Journal of Archaeological Method and Theory

, Volume 20, Issue 2, pp 236–255 | Cite as

After the Deep Freeze: Confronting “Magdalenian” Realities in Cantabrian Spain And Beyond

  • Lawrence Guy Straus


The Magdalenian culture-stratigraphic unit in Western Europe, despite being a construct of nineteenth-century prehistoric archeologists, does have reality as a continuous network of human inter-relationships, whose ecologically transcendent range expanded through the course of the Late Last Glacial, in many ways reminiscent of Braudel’s histoire de la longue durée—in this case lasting some 9,000 calendar years. At the scale of the moyenne durée, the Magdalenian underwent several reorganizations [represented by its Initial, Lower, Middle, Upper, Final, and Epi-Magdalenian (i.e., Azilian, Federmesser) stages]—with distinctly regional manifestations and inter-regional connections—that in part can be understood in light of environmental/resource changes and variations at the scales of millennia and natural regions. At the scale of the courte durée, we are dealing with the adaptations of local and regional hunter-gatherer bands and the peculiarities and vicissitudes of their circumstances measured by forager group territories and centuries. Numerous, diverse concrete archaeological manifestations of territories and inter-group contacts support the growing consensus about the social reality of the Magdalenian phenomenon and the changes and variations that characterized it within a range that ultimately stretched from Portugal to Poland during the last millennia of the Pleistocene. Here, the focus is on Cantabrian Spain as one of the core or source areas of the Magdalenian cultural tradition that arose out of the Solutrean experience some 20,000 calendar years ago (about a millennium later than in France) and that was intimately linked to the process of human recolonization of upland and northerly regions of western and ultimately central Europe during the course of Greenland Stadial 2 and early Greenland Interstadial 1. Finally, archaeological and paleobiological indicators clearly point to major breaks in human adaptations and ways of understanding the human place in the universe a few centuries after the onset of Holocene conditions in Vasco-Cantabria, i.e., the development of Mesolithic cultures about 11,000 calendar years ago.

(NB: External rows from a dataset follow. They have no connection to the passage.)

Lemma clear_display_hidden p `{!KeepsExclusions calls p} now decision (s : EngineState) :
  hidden p (store_of s) -> hidden p (store_of (clear_display calls now decision s).2).
Proof.
  intros Hs. assert (Hrec : forall d o (q : EngineState), hidden p (store_of q) -> hidden p (store_of (record calls now d o q))).
  { intros d o q Hq. unfold record. destruct (ec_Append calls) as [f|] eqn:E; [|done]. exact (ke_Append f _ q.2 E Hq). }
  unfold clear_display, render. pose proof (ke_Render None s.2 Hs) as Hr.
  destruct (ec_Render calls None s.2) as [[outcome err] w]. cbn [snd] in Hr.
  destruct (validateRenderResult None outcome err); cbn [snd]; [by apply Hrec|].
  destruct err; cbn [snd]; apply Hrec; [done|]. unfold clearRenderedSelection, releaseCritical. cbn [fst snd].
  destruct (negb _); [done|]. cbn [snd]. destruct (ec_ReleaseCritical calls) as [f|] eqn:E; [|done]. exact (ke_Release f _ E Hr).
Qed.

Lemma clear_display_cooldown now decision (s : EngineState) :
  cooldown_of (clear_display calls now decision s).2.1 = cooldown_of s.1.
Proof. exact (proj2 (clear_display_good calls log now decision s)). Qed.

(** A Back press the plugin does not consume dismisses what the press was about and
    nothing else. The revision on the display when the press was captured stays out of
    every later snapshot, even when newer revisions were published while the plugin was
    asked; until the cooldown ends the gate is up; and if another presentation has taken
    the display since, the engine calls nothing and keeps its claim. *)
Theorem Back_dismisses (s : EngineState) ops (s2 : EngineState) reason now' :
  let captured := (CaptureBackPresentation s).1 in
  complete captured -> BackPresentation_valid captured = true ->
  matches_revision (store_records (store_of s) !! bp_identity captured) (bp_generation captured) (bp_revision captured) = true ->
  Forall (fun op => ~ undoes captured op) ops ->
  store_of s2 = run ops (store_of (CaptureBackPresentation s).2) ->
  still_current (ec_generation calls s2.2) captured -> KeepsExclusions calls captured ->
  0 <= instant (ec_now calls s2.2) ->
  let s3 := (DismissForBack calls captured reason s2).2 in
  (WellFormed (store_of s3) -> forall record, record ∈ (Snapshot now' (store_of s3)).1 ->
     Record_Identity record = bp_identity captured -> rec_Generation record = bp_generation captured ->
     bp_revision captured < obs_Revision (rec_Observation record))
  /\ (forall t, instant t < instant (ec_now calls s2.2) + defaultPresentationCooldown ->
      presentationCooldownActive t s3.1 = (true, s3.1))
  /\ (owns captured s2.1 = false -> claim s3.1 = claim s2.1 /\ log_of log s3 = log_of log s2).
Proof.
  intros captured Hcomplete Hvalid Hmatch Hops Hrun Hcur Hke Hnow s3.
  assert (Hheld : held_for_back captured (store_of s2)).
  { rewrite Hrun. apply held_run; [apply Hcomplete|done|]. unfold CaptureBackPresentation, if_valid. cbv zeta. cbn [snd].
    fold captured. change (claim s.1) with captured. rewrite Hvalid. cbn [snd on_store set_store wd_store]. by apply reserve_held. }
  unfold s3, DismissForBack. cbv zeta. unfold if_valid. rewrite Hvalid. cbn [fst snd on_store].
  set (until := Add (UTC (ec_now calls s2.2)) defaultPresentationCooldown).
  set (store := (ExcludeExactRevisionWithoutSignal _ _ _ _ _).2).
  assert (Hhidden : hidden captured store) by by apply exclude_held.
  change (owns captured (set_cooldown until (presentationCooldownReason reason) (en_cooldownKept s2.1) s2.1)) with (owns captured s2.1).
  assert (Hsnap : forall st, hidden captured st -> WellFormed st -> forall record, record ∈ (Snapshot now' st).1 ->
     Record_Identity record = bp_identity captured -> rec_Generation record = bp_generation captured ->
     bp_revision captured < obs_Revision (rec_Observation record)).
  { intros st (wm & Hwm & Hle) Hwf record Hin Hid Hg. apply elem_of_Snapshot in Hin as (_ & _ & Hex); [|done].
    unfold excluded in Hex. rewrite Hid, Hg, Hwm in Hex. lia. }
  assert (Hgate : forall e, en_cooldownUntil e = until -> forall t, instant t < instant (ec_now calls s2.2) + defaultPresentationCooldown ->
    presentationCooldownActive t e = (true, e)).
  { intros e He t Ht. unfold presentationCooldownActive, IsZero, Before. rewrite He. unfold until. simpl.
    assert (defaultPresentationCooldown = 30000000000) as E by reflexivity. rewrite E in *.
    destruct (Z.eqb_spec (instant (ec_now calls s2.2) + 30000000000) 0); [lia|].
    by rewrite (proj2 (Z.ltb_lt _ _) Ht). }
  destruct (owns captured s2.1) eqn:Hown; cbn [negb].
  - set (q := (set_cooldown _ _ no_presentation _, _)).
    pose proof (clear_display_hidden captured (UTC (ec_now calls s2.2)) no_decision q Hhidden) as Hh.
    pose proof (clear_display_cooldown (UTC (ec_now calls s2.2)) no_decision q) as Hcool.
    destruct (clear_display calls _ no_decision q) as [err s4]. cbn [snd] in *. split; [by apply Hsnap|]. split; [|done].
    apply Hgate. by injection Hcool.
  - cbn [snd]. split; [by apply Hsnap|]. split; [by apply Hgate|done].
Qed.
End Dismiss.

(** ** Instances *)

#[export] Instance demo_calls_keep p : KeepsExclusions demo_calls p.
Proof. split; [done|intros f w [= <-] H; exact H|intros f t w [= <-] H; exact H]. Qed.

Magdalenian Cantabrian Spain Western Europe Late Last Glacial Upper Paleolithic adaptations 



My sincere thanks to Valentine Roux and Marie-Agnès Courty for their invitation to and hospitality at the very stimulating Arkeotek Workshop in Nanterre in January 2011 and for their comments on several drafts of this paper. The paper also profited greatly for the suggestions of Françoise Audouze and two anonymous reviewers. While I may not have agreed with or followed all of their diverse recommendations, the paper has evolved greatly as a result.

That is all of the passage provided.